= Boardwalk (nightclub) =

Former nightclub in Sheffield, England

The Boardwalk was a bar/nightclub based on the corner of Snig Hill and Bank Street, Sheffield, South Yorkshire, England. The venue played host to many up-and-coming home-grown bands, as well as smaller touring bands and cover acts. In November 2010, the landlord of the venue voluntarily placed the owning company into administration and closed the site indefinitely. Despite an official statement in December of the same year claiming three potential parties to be interested in operating the venue, this did not materialise and the Boardwalk remained closed.

The Boardwalk originally opened as a jazz club in the 1930s. It had held an important place in Sheffield's music scene since the 1960s, when it was known as the Black Swan (and later by its local nickname, the Mucky Duck). It played host to a number of high-profile bands including AC/DC and Genesis, with the Clash playing their first gig at the venue on a bill that also included Sex Pistols and Buzzcocks.

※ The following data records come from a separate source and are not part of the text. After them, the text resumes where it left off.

Lemma batch_ends_witness :
  NoDup [0; 1; 2] /\ 0 < 2 /\ ends 2 (fun _ w => queue w = []) [] (window_init 2 [0; 1; 2]).
Proof.
  assert (Hnd : NoDup [0; 1; 2]) by (by apply (bool_decide_unpack (NoDup [0; 1; 2]))).
  assert (Hm : 0 < 2) by lia.
  split; [exact Hnd|]. split; [exact Hm|].
  pose proof (batch_ends 2 [0; 1; 2] Hnd Hm) as H. induction H as [js w Hj [Hq _]|js w Hj _ IH].
  - apply ends_done; [exact Hj|exact Hq].
  - apply ends_step; [exact Hj|exact IH].
Defined.

Definition sample_agent : Agent :=
  {| a_id := "s"; history := []; tool_failure_count := ∅; working_memory := WorkingMemory_new 4;
     verify := VerifyTracker_default; checklist := SessionVectors_new; worktree_root := None; exec_root := "/repo";
     main_root := "/repo" |}.

Definition sample_turn : TurnInfo :=
  {| ti_turn := 1; ti_now := 0; ti_certainty := None; ti_seeds := []; ti_tools := 1; ti_uuid := "u" |}.

Definition enter_call : ToolCall :=
  {| tc_id := "1"; tc_name := "enter_worktree"; tc_parameters := Obj [("name", Str "feat")]%string |}.

Definition success : CallOutcome :=
  {| co_output := "ok"; co_error := None; co_geju_name := "g"; co_execution_mode := "direct";
     co_heaven_stem := Geng; co_target_palace := Zhong; synthetic_cancel := false |}.

Definition absorbed : Agent := default sample_agent (fst <$> absorb_outcome sample_turn enter_call success sample_agent).

Lemma absorb_outcome_spec_witness :
  worktree_wf sample_agent /\ absorb_outcome sample_turn enter_call success sample_agent = Some (absorbed, None) /\
  worktree_wf absorbed /\ exec_root absorbed = "/repo/.jia/worktrees/feat"%string.
Proof.
  assert (Hwf : worktree_wf sample_agent) by reflexivity.
  assert (Hrun : absorb_outcome sample_turn enter_call success sample_agent = Some (absorbed, None)) by (vm_compute; reflexivity).
  split; [exact Hwf|]. split; [exact Hrun|].
  split; [apply (absorb_outcome_spec sample_turn enter_call success sample_agent absorbed None Hwf Hrun)|].
  vm_compute. reflexivity.
Defined.

Definition shell_call : ToolCall := {| tc_id := "1"; tc_name := "shell"; tc_parameters := Obj [("command", Str "ls")]%string |}.

Definition shell_gate (mode : InteractionMode) (counts : gmap string Z) : GatedCall :=
  fst (gate_one_tool (fun n => if String.eqb n "shell" then Some shell_tool else None) (fun _ => None) (fun _ _ _ => SpawnError)
         shell_call [] counts 99 mode [] [] (F32.lit 1 2)).

Lemma failure_streak_is_final_witness :
  let counts := {["shell"%string := 3%Z]} : gmap string Z in
  counts !! tc_name shell_call = Some 3%Z /\ (3 <= 3)%Z /\
  exists o, fst (gate_one_tool (fun _ => Some shell_tool) (fun _ => None) (fun _ _ _ => SpawnError) shell_call []
                   counts 3 Auto [] [] (F32.lit 1 2)) = Finished o /\
    merge_failure shell_call o counts !! tc_name shell_call = Some 4%Z.
Proof.
  intros counts. assert (H1 : counts !! tc_name shell_call = Some 3%Z) by (vm_compute; reflexivity).
  assert (H2 : (3 <= 3)%Z) by lia. split; [exact H1|]. split; [exact H2|].
  apply (failure_streak_is_final (fun _ => Some shell_tool) (fun _ => None) (fun _ _ _ => SpawnError) shell_call []
           counts 3 Auto [] [] (F32.lit 1 2) 3 H1 H2).
Defined.

(** A refusal of the planning mode counts as a failure: five of them close the
    destructive gate for the rest of the session. *)
Example planning_refusals_close_gate :
  let refused := match shell_gate Plan ∅ with Finished o => o | Cleared _ _ _ _ _ _ => success end in
  co_execution_mode refused = "planning_denied"%string /\
  gate_is_open (close_failing_gates (Nat.iter 5 (merge_failure shell_call refused) ∅) sample_plate) ShangMen = false.
Proof. split; vm_compute; reflexivity. Qed.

In its later years, the music venue had helped facilitate the rise of local bands such as Arctic Monkeys, Tomato Plant, Jurys Out Bromheads Jacket, Milburn, Bring Me the Horizon, and Little Man Tate, with the former's first demo being dubbed Beneath the Boardwalk by those who shared it online.

After closure in November 2010, the Boardwalk has briefly reopened on several occasions under new ownership. The venue operated as the Fuel gay club, which relocated from the site later occupied by Code, between 2012 and 2015; and as the Bassbox drum and bass club until July 2019. Part of the former cellar was later in operation as the Meltdown esports bar, which closed in 2024.